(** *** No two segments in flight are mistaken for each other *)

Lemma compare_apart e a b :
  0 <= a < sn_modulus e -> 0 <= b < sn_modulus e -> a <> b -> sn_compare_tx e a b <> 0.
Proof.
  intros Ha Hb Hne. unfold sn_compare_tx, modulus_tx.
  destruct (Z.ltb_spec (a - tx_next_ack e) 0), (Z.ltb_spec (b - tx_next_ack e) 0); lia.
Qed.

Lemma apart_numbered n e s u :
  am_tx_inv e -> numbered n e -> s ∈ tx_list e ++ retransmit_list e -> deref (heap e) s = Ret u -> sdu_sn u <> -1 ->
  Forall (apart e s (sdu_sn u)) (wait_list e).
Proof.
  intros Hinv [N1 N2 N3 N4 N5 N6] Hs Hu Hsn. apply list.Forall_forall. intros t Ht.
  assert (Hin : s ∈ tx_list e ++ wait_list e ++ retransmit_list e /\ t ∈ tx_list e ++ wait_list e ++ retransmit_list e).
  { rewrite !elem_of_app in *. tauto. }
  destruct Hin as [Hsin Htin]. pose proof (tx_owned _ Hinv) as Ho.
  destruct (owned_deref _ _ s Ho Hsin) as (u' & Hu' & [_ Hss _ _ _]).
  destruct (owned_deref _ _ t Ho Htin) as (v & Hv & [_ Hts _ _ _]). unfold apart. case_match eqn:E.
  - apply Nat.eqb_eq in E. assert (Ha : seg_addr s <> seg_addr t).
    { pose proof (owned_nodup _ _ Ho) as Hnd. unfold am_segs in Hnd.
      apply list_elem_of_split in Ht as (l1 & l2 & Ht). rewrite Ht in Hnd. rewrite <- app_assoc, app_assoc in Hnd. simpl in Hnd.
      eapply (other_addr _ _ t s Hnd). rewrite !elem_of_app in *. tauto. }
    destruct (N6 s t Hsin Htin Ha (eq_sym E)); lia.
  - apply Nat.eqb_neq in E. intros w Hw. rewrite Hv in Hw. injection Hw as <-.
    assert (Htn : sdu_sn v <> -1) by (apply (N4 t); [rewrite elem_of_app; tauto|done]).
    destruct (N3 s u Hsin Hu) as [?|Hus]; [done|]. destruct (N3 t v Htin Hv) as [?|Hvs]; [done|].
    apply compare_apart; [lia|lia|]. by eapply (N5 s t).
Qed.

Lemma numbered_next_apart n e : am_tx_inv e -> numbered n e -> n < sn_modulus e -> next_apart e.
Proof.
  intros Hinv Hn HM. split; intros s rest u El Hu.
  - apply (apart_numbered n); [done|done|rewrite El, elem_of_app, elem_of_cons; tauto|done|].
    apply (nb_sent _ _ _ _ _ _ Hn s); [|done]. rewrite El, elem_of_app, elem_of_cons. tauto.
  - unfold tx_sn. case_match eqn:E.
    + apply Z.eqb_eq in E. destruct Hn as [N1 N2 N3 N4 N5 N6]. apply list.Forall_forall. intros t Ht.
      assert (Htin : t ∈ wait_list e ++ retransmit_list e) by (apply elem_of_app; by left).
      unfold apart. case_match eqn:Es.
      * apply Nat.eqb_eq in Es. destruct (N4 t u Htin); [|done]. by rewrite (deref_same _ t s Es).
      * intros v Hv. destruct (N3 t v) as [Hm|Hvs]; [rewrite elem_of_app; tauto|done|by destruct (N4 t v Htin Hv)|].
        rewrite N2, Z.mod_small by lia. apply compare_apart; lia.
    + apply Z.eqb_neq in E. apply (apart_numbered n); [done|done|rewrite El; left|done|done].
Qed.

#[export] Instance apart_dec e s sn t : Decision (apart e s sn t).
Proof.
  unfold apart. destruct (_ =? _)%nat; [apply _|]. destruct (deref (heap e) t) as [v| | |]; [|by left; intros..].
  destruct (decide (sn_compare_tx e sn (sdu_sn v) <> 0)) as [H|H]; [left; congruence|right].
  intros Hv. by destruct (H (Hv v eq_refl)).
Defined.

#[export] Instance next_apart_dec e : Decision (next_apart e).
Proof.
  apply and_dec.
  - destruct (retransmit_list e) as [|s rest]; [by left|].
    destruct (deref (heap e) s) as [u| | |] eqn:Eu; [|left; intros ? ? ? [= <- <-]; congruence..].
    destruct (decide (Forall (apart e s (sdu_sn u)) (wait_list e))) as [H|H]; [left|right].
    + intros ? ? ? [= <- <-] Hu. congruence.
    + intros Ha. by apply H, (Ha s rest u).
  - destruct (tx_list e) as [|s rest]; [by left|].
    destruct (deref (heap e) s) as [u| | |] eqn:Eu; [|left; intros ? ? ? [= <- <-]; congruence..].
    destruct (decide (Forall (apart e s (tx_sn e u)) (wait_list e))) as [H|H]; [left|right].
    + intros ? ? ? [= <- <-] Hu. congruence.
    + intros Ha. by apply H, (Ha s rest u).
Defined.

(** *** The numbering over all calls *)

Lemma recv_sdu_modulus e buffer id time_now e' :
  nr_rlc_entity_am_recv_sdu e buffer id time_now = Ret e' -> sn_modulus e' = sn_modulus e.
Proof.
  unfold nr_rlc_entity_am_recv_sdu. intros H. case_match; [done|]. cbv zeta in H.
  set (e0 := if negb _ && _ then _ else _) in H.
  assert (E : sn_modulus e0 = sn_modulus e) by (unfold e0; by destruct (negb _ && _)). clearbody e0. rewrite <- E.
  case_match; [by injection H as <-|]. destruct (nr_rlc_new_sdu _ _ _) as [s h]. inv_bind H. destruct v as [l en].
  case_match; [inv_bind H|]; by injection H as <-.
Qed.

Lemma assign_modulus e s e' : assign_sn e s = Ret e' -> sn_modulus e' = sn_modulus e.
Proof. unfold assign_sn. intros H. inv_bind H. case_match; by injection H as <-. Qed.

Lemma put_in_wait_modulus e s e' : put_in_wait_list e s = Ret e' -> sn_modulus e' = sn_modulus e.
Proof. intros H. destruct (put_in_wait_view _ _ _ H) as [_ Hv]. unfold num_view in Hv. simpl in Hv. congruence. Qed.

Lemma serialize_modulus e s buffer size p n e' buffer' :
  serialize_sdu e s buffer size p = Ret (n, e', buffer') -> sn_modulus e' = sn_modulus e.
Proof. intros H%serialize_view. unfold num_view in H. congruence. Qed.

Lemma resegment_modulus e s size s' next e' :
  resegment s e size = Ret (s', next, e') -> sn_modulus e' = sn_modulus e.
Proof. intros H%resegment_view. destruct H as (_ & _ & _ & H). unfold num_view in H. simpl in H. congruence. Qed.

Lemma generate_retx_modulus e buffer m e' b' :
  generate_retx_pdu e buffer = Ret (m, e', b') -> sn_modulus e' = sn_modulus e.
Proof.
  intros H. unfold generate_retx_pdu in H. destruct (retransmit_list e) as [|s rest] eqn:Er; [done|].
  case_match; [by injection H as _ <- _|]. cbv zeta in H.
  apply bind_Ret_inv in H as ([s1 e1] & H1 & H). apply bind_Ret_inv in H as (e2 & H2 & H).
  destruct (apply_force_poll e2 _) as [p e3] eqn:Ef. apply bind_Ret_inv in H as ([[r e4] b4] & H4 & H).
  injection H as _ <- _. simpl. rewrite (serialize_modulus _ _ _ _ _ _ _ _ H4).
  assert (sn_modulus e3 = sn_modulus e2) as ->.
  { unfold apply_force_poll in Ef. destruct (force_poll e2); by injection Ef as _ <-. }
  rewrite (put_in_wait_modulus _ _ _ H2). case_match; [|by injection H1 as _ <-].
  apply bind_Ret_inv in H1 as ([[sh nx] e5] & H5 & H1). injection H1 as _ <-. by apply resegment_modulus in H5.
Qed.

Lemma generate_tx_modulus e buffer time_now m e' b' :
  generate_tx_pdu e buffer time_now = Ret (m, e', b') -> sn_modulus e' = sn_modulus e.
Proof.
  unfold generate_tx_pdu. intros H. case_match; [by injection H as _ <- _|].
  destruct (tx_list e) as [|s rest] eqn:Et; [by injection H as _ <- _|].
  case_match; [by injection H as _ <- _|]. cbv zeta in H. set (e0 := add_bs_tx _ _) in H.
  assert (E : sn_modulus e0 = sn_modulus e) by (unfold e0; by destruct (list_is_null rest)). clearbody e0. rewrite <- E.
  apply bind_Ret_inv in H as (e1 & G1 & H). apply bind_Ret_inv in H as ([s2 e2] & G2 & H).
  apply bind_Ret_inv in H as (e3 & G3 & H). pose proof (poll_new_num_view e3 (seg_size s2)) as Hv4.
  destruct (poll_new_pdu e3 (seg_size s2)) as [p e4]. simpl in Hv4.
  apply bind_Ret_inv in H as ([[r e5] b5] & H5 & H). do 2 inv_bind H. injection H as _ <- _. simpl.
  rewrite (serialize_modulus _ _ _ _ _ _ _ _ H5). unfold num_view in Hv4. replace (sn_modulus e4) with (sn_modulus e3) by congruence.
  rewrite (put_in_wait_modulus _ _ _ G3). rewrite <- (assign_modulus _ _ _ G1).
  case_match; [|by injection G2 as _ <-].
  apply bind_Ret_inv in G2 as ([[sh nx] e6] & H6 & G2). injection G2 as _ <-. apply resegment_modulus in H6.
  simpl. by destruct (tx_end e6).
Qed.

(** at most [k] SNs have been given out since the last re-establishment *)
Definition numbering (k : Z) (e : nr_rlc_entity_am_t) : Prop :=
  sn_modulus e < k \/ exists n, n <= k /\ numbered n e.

————

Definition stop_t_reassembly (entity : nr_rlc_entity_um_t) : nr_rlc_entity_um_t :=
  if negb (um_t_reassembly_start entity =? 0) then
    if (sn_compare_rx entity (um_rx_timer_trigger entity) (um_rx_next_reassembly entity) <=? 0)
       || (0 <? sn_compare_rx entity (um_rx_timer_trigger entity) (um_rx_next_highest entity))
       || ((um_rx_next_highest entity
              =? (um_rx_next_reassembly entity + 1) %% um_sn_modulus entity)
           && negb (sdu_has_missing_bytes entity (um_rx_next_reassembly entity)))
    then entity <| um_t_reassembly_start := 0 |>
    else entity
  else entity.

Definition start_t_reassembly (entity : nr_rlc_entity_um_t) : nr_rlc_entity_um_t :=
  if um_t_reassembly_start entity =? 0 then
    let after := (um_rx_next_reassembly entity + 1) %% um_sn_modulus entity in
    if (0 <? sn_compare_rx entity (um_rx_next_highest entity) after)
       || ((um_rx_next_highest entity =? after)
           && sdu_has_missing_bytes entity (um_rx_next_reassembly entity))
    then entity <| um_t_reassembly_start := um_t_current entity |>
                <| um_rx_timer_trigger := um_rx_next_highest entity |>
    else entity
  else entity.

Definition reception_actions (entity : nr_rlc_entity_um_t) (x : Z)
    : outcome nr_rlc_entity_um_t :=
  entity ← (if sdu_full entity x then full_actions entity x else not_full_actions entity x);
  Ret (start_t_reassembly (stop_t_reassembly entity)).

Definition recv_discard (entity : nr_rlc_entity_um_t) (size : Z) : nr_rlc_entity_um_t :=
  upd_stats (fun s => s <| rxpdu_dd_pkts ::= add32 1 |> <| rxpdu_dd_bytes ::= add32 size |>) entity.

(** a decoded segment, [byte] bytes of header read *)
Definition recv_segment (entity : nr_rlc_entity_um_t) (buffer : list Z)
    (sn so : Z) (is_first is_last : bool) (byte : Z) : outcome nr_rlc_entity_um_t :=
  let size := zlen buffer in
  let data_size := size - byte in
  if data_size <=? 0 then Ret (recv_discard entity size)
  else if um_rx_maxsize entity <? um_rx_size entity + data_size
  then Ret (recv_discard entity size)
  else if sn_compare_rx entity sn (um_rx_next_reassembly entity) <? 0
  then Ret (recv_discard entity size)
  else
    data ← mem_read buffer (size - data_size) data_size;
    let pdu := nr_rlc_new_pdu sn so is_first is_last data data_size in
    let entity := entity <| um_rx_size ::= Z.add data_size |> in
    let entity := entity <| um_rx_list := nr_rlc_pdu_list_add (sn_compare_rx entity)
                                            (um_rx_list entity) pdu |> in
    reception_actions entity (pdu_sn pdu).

————

(About this task) Report all lines in the records that include the string "Hinv".

(Exercise output)
  intros Hinv [N1 N2 N3 N4 N5 N6] Hs Hu Hsn. apply list.Forall_forall. intros t Ht.
  destruct Hin as [Hsin Htin]. pose proof (tx_owned _ Hinv) as Ho.
  intros Hinv Hn HM. split; intros s rest u El Hu.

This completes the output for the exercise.